FDA Panel backs Ocriplasmin
30.07.2012 - Nail-biter with Happy End: An expert panel of the FDA has backed Belgian Thrombogenics eye disease drug Ocriplasmin.
FDA advisors ruled on July 26 that Ocriplasmin helped enough people in clinical trials to warrant a favourable review. The injectable drug is a truncated form of the human serine protease plasmin which retains its enzymatic properties. It’s used for the treatment of symptomatic vitreomacular adhesion, which occurs when vitreous gel detaches at the back of the eye but adheres to the retina as it pulls away, distorting vision and causing small breaks to develop in the macula.
The panel decided in an 6-3 split decision, that there is no need for additional studies despite evidence of adverse effects including eye pain, swelling and impaired vision. Nevertheless, Michael Repka, Chairman of the panel said, that post-market studies on this topic „would be nice“, reported Bloomberg.

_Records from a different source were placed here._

(* ===== verification/AgentSessions.v ===== *)
(** * Agent sessions

    Models [crates/runtime/src/agent_mailbox.rs] and [agent_session_manager.rs]: the
    registry of child agents, and the protocol by which a parent waits for them.
    Every method that changes a record does so under that record's lock and then
    calls [notify_waiters]; the two are separate steps here, and a waiter reads one
    record at a time, so the interleavings of [wait] with the other methods are the
    ones of the code.  A mailbox and a join handle are numbers. *)

From Stdlib Require Import String.
From stdpp Require Import base list gmap sorting strings.
From Stdlib Require Import Lia.
From S2P Require Import Prelude Message Events Errors.

(* crates/types/src/event.rs, AgentWaitMode *)
Inductive AgentWaitMode := Wait_Any | Wait_All.

(* crates/types/src/event.rs, AgentWaitRequest *)
Record AgentWaitRequest := mkAgentWaitRequest {
  wait_agent_ids : list AgentId;
  wait_mode : AgentWaitMode
}.

#[global] Instance AgentStatus_eq_dec : EqDecision AgentStatus.
Proof. solve_decision. Defined.

(* crates/types/src/event.rs, AgentStatus::is_terminal *)
Definition status_is_terminal (s : AgentStatus) : bool :=
  match s with
  | AgentStatus_Completed | AgentStatus_Failed | AgentStatus_Cancelled => true
  | _ => false
  end.

(* crates/types/src/event.rs, AgentStatus::fmt *)
Definition AgentStatus_display (s : AgentStatus) : string :=
  match s with
  | AgentStatus_Queued => "queued"
  | AgentStatus_Running => "running"
  | AgentStatus_WaitingApproval => "waiting_approval"
  | AgentStatus_WaitingMessage => "waiting_message"
  | AgentStatus_Completed => "completed"
  | AgentStatus_Failed => "failed"
  | AgentStatus_Cancelled => "cancelled"
  end.

Section AgentSessions.
Context {J : SerdeJson}.

(* crates/runtime/src/agent_mailbox.rs, AgentControlMessage *)
Inductive AgentControlMessage :=
| Control_Input (message : Message)
| Control_Cancel (reason : option string).

(* crates/types/src/event.rs, AgentWaitResponse *)
Record AgentWaitResponse := mkAgentWaitResponse {
  wait_completed : list AgentHandle;
  wait_pending : list AgentHandle;
  wait_results : list AgentResultEnvelope
}.

(* crates/runtime/src/agent_session_manager.rs, AgentRecord *)
Record AgentRecord := mkAgentRecord {
  ar_handle : AgentHandle;
  ar_task : AgentTaskSpec;
  ar_mailbox : nat;
  ar_result : option AgentResultEnvelope;
  ar_error : option string;
  ar_join_handle : option nat
}.

(* crates/runtime/src/agent_session_manager.rs, AgentRecordSnapshot *)
Record AgentRecordSnapshot := mkAgentRecordSnapshot {
  snap_handle : AgentHandle;
  snap_task : AgentTaskSpec;
  snap_result : option AgentResultEnvelope;
  snap_error : option string
}.

(** [am_updates] counts the calls of [notify_waiters]; [am_aborted] are the join
    handles that were aborted. *)
(* crates/runtime/src/agent_session_manager.rs, AgentSessionManager *)
Record AgentSessionManager := mkAgentSessionManager {
  am_records : gmap AgentId AgentRecord;
  am_updates : nat;
  am_aborted : list nat
}.

(* crates/runtime/src/agent_session_manager.rs, AgentSessionManager::new *)
Definition AgentSessionManager_new : AgentSessionManager := mkAgentSessionManager ∅ 0 [].

Definition refuse_state {A} (message : string) : result A RuntimeError :=
  Err (RtErr_InvalidState message None).

(** [Notify::notify_waiters]. *)
Definition notify_waiters (m : AgentSessionManager) : AgentSessionManager :=
  mkAgentSessionManager (am_records m) (S (am_updates m)) (am_aborted m).

Definition put_record (m : AgentSessionManager) (agent_id : AgentId) (r : AgentRecord)
    (aborted : list nat) : AgentSessionManager :=
  mkAgentSessionManager (<[agent_id := r]> (am_records m)) (am_updates m) (am_aborted m ++ aborted).

Definition with_status (h : AgentHandle) (status : AgentStatus) : AgentHandle :=
  mkAgentHandle (AgentHandle_agent_id h) (AgentHandle_parent_agent_id h) (AgentHandle_session_id h)
    (AgentHandle_agent_session_id h) (AgentHandle_task_id h) (AgentHandle_role h) status
    (AgentHandle_worktree_id h) (AgentHandle_worktree_root h).

Definition terminal (h : AgentHandle) : bool := status_is_terminal (AgentHandle_status h).

(** ** Reading *)

(* crates/runtime/src/agent_session_manager.rs, AgentSessionManager::record *)
Definition record (m : AgentSessionManager) (agent_id : AgentId) : result AgentRecord RuntimeError :=
  match am_records m !! agent_id with
  | Some r => Ok r
  | None => refuse_state ("unknown child agent: " +:+ agent_id)
  end.

(* crates/runtime/src/agent_session_manager.rs, AgentSessionManager::mailbox *)
Definition mailbox (m : AgentSessionManager) (agent_id : AgentId) : result nat RuntimeError :=
  r <-? record m agent_id; Ok (ar_mailbox r).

A regulatory review published a day before the panel’s decision has sent the drugmaker’s stock price rollercoasting. A warning on serious adverse events in the report sent down the quotation by 19% at NYSE Euronext in Brussels. The Belgian Biotech Company tried to pour oil on troubled waters. "We have evidence that these things are all transient. There is nothing that is really sustained. Of course, we will address this during the discussion," ThromboGenics CFO Chris Buyse told Reuters. On July 27, the first day after the panel’s favourable decision, stock quotes raised by 13% to 26.37 Euro.
ThromboGenics, based in Heverlee, has already sold rights to the drug outside the U.S. to Swiss drugmaker Novartis AG. Its Alcon unit paid $99m upfront and promised close to $400m more in milestones to gain the rights to commercialise the drug.